Program brings agriculture to the classroom
Sarah Striemer's fourth-grade students heard their guest speaker coming all the way down the hall. It was the incessant bleating that gave her away.
Jackie Tlam recently lugged a pet carrier holding a 2-month-old lamb into St. John Vianney School as part of an Agriculture in the Classroom presentation.
Fairmont, Minn. (AP) — The Martin County Farm Bureau coordinates presentations by farmers for all fourth-graders in the county.
Virginia Anderson, Martin County Farm Bureau's Agriculture in the Classroom coordinator, said they chose to go to the fourth-grade classrooms because it is a good age to talk to students about the topic.
The program is designed to give students an idea of what happens on the farm.
Emily Zweber, Minnesota Agriculture in the Classroom Foundation director, said the curriculum is mandated by the U.S. Department of Agriculture, but is funded both privately and publicly.
The foundation provides materials and training for other groups, like the Farm Bureau, to use when it goes into a classroom to talk about agriculture with the students.
Their mission is to promote agriculture literacy.
"Students are four to five generations removed from the farm," Zweber said. "We are teaching tomorrow's policy makers that they have connections to the farm - milk doesn't come from a grocery store, it comes from a cow."
Tlam, who runs a 2,400-hog operation with her husband along with raising 128 lambs and sheep, said the disconnect between farm and student is definitely there for many kids she talks to during the year.
"Kids don't know much about farming even in this area," she said.
She introduced Tito the lamb, one of a set of triplets who was rejected by his mother and consequently was bottle-fed by Tlam's daughter.

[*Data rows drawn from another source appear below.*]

Lemma exec_memop_shadow m op a : op_ok op →
  rd (exec_memop m op) (GET_SHADOW_OF a) =
  if covers (recorded op) a then read_byte (rd m (GET_SHADOW_OF a))
  else if covers (writes op) a then write_byte (rd m (GET_SHADOW_OF a))
  else rd m (GET_SHADOW_OF a).
Proof.
  intros (Hr0 & Hr & Hw0 & Hw).
  assert (∀ p n m', 0 ≤ n → shadow_room p n →
    rd (ver_write m' p n) (GET_SHADOW_OF a) =
    if covers (p, n) a then write_byte (rd m' (GET_SHADOW_OF a)) else rd m' (GET_SHADOW_OF a)) as HN.
  { intros p n m' Hn Hroom. rewrite ver_write_bytes, covers_spec by done.
    destruct (decide _) as [E|E]; rewrite (shadow_range p _ a Hroom) in E.
    - by rewrite bool_decide_eq_true_2.
    - by rewrite bool_decide_eq_false_2. }
  destruct op; simpl in *; rewrite ?covers_none.
  - exact (bytewise_shadow 1 _ _ _ _ a Hr (ver_read1_bytes m p)).
  - exact (bytewise_shadow 2 _ _ _ _ a Hr (ver_read2_bytes m p)).
  - exact (bytewise_shadow 4 _ _ _ _ a Hr (ver_read4_bytes m p)).
  - exact (bytewise_shadow 8 _ _ _ _ a Hr (ver_read8_bytes m p)).
  - done.
  - exact (bytewise_shadow 1 _ _ _ _ a Hw (ver_write1_bytes m p)).
  - exact (bytewise_shadow 2 _ _ _ _ a Hw (ver_write2_bytes m p)).
  - exact (bytewise_shadow 4 _ _ _ _ a Hw (ver_write4_bytes m p)).
  - exact (bytewise_shadow 8 _ _ _ _ a Hw (ver_write8_bytes m p)).
  - by apply HN.
  - by apply HN.
Qed.

(** One call refines one step of the history of every byte. *)
Lemma exec_memop_hist m op a h :
  op_ok op → rd m (GET_SHADOW_OF a) = encode h →
  rd (exec_memop m op) (GET_SHADOW_OF a) = encode (hist_op a h op).
Proof.
  intros Hok Hh. rewrite exec_memop_shadow by done. unfold hist_op. rewrite Hh.
  destruct (covers (recorded op) a); [apply encode_read|].
  destruct (covers (writes op) a); [apply encode_write|done].
Qed.
(* ===== verification/Pages.v ===== *)
(** Page-level routines of the runtime: the SSE code that inspects, merges and
    validates pages ([utils.cpp], the static helpers of [smtx/units.cpp], and
    [clear_read] and [check_nrbw] of [loopevent.cpp]).

    The 128-bit intrinsics are modelled on integers below [2^128]; the
    equivalence lemmas relate every vectorised loop to the byte loop that the
    source keeps under [#if DEBUG_ON] or [#if 0]. *)
From S2P Require Import Prelude Machine Shadow Strategy.

(** ** SSE intrinsics *)

(** A word from [n] bytes. *)
Fixpoint pack (n : nat) (f : Z → Z) : Z :=
  match n with
  | O => 0
  | S n' => Z.lor (f 0) (Z.shiftl (pack n' (λ k, f (k + 1))) 8)
  end.

Definition byte_at (v k : Z) : Z := u8 (Z.shiftr v (8 * k)).

Definition mm_set_epi32 (e3 e2 e1 e0 : Z) : Z :=
  Z.lor (u32 e0) (Z.lor (Z.shiftl (u32 e1) 32)
    (Z.lor (Z.shiftl (u32 e2) 64) (Z.shiftl (u32 e3) 96))).
Definition mm_set1_epi8 (b : Z) : Z := pack 16 (λ _, u8 b).
Definition mm_sub_epi8 (a b : Z) : Z := pack 16 (λ k, u8 (byte_at a k - byte_at b k)).
Definition mm_andnot (a b : Z) : Z := Z.land (not_w 128 a) b.
Definition mm_test_all_zeros (a b : Z) : bool := Z.land a b =? 0.
Definition mm_testz (a b : Z) : bool := Z.land a b =? 0.
(** Store the bytes of [d] whose mask byte has its top bit set. *)
Definition mm_maskmoveu (d mask : Z) (m : mem) (p : Z) : mem :=
  foldl (λ m k, if Z.testbit (byte_at mask k) 7 then wr m (p + k) (byte_at d k) else m)
        m (seqZ 0 16).

(** [_mm_set_epi32((int)(x1 >> 32), (int)x1, (int)(x0 >> 32), (int)x0)]. *)
Definition mm_pair (x1 x0 : Z) : Z :=
  mm_set_epi32 (Z.shiftr x1 32) x1 (Z.shiftr x0 32) x0.

(** ** [utils.cpp] *)

Definition page_lanes : list Z := [0; 16; 32; 48; 64; 80; 96; 112].

Definition is_zero_page (m : mem) (ptr : Z) : bool :=
  forallb (λ i, forallb (λ j, let buf := load 16 m (ptr + i + j) in mm_testz buf buf)
                        page_lanes)
          (strided 32 128).

Definition set_zero_page (m : mem) (ptr : Z) : mem :=
  foldl (λ m i, foldl (λ m j, store 16 m (ptr + i + j) 0) m page_lanes)
        m (strided 32 128).

(** ** [smtx/units.cpp]: merging pages and words *)

(** [data] and [shadow] are the bytes of two packet chunks. *)
Definition update_page (m : mem) (addr : Z) (data shadow : mem) : mem :=
  foldl (λ m i,
    let m0 := u64 (Z.shiftl (load 8 shadow i) 6) in
    let m1 := u64 (Z.shiftl (load 8 shadow (i + 8)) 6) in
    let d0 := load 8 data i in
    let d1 := load 8 data (i + 8) in
    mm_maskmoveu (mm_pair d1 d0) (mm_pair m1 m0) m (addr + i))
    m (strided (PAGE_SIZE / 16) 16).

(** The byte loop of the debug build. *)
Definition update_page_debug (m : mem) (addr : Z) (data shadow : mem) : mem :=
  foldl (λ m i,
    if negb (Z.land (rd shadow i) 0x2 =? 0) then wr m (addr + i) (rd data i) else m)
    m (seqZ 0 PAGE_SIZE).

(** [shadow] and [value] are [int64_t] and shifted right once per byte. *)
Definition update_normal_packet (m : mem) (ptr value shadow : Z) : mem :=
  (foldl (λ '(m, value, shadow) i,
     let m := if negb (Z.land shadow 0x2 =? 0) then wr m (ptr + i) (Z.land value 0xff) else m in
     (m, Z.shiftr value 8, Z.shiftr shadow 8))
     (m, i64 value, i64 shadow) (seqZ 0 8)).1.1.

(** ** [smtx/units.cpp]: validation against the stage that wrote last *)

(** The reference value of a stage: conflicts are metadata at or above it. *)
Definition stage_ref (g : strategy) (stage : Z) : Z :=
  let new_stage_id := u8 (stage + 1) in
  if GET_REPLICATION_FACTOR g stage =? 1 then u8 (new_stage_id + 1) else new_stage_id.

(** [None]: the check failed.  The assertion that the packet has 8 bytes is in the
    caller. *)
Definition check_packet (g : strategy) (m : mem) (addr data shadow stage : Z) : option mem :=
  let new_stage_id := u8 (stage + 1) in
  let ref := stage_ref g stage in
  fmap (λ st, st.1.1)
  (fold_opt (λ '(m, data, shadow) i,
     let localshadow := GET_SHADOW_OF (addr + i) in
     if negb (Z.land shadow 0x1 =? 0) && (ref <=? rd m localshadow) then None else
     let m := if negb (Z.land shadow 0x2 =? 0)
              then wr (wr m (addr + i) (Z.land data 0xff)) localshadow new_stage_id
              else m in
     Some (m, Z.shiftr data 8, Z.shiftr shadow 8))
     (seqZ 0 8) (m, data, shadow)).

(** Runs off the end without a [return] when no byte conflicts: [None] stands
    for the explicit [return false], [Some tt] for that end. *)
Definition check_ro_page (g : strategy) (m : mem) (addr stage : Z) : option unit :=
  let ref := stage_ref g stage in
  fold_opt (λ _ i,
    let localshadow := GET_SHADOW_OF (addr + i) in
    if ref <=? rd m localshadow then None else Some tt)
    (seqZ 0 PAGE_SIZE) tt.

Tlam told them about her farm, how many sheep she has and what they eat.
Students asked questions ranging from what she does with the sheep when they grow up to if they get medicine when they are sick.
Tito stood patiently as the students pet him, obediently followed Tlam around the classroom when she handed out goodie bags filled with games and information about the farming industry, and even posed for a picture with the class.
One student asked what happens to the sheep when they go to market. Tlam's response was called mean.
"That is what we do, we raise your food," Tlam said. "That is what farmers do; they feed America."
Tlam said she has been talking to classrooms about agriculture for many years. She does it because, even in this farming community, students are often unaware of what role farming plays.
"I am surprised how many students don't even know all the uses for corn and soybeans," she said.
But the students clearly are eager to learn. As Tlam left Striemer's class on her way to a third-grade classroom in Sherburn, her bleating lamb caught the attention of the other classrooms. She ended up showing Tito to even more students than she was scheduled for, all of them excitedly asking questions about Tito and the farm he came from.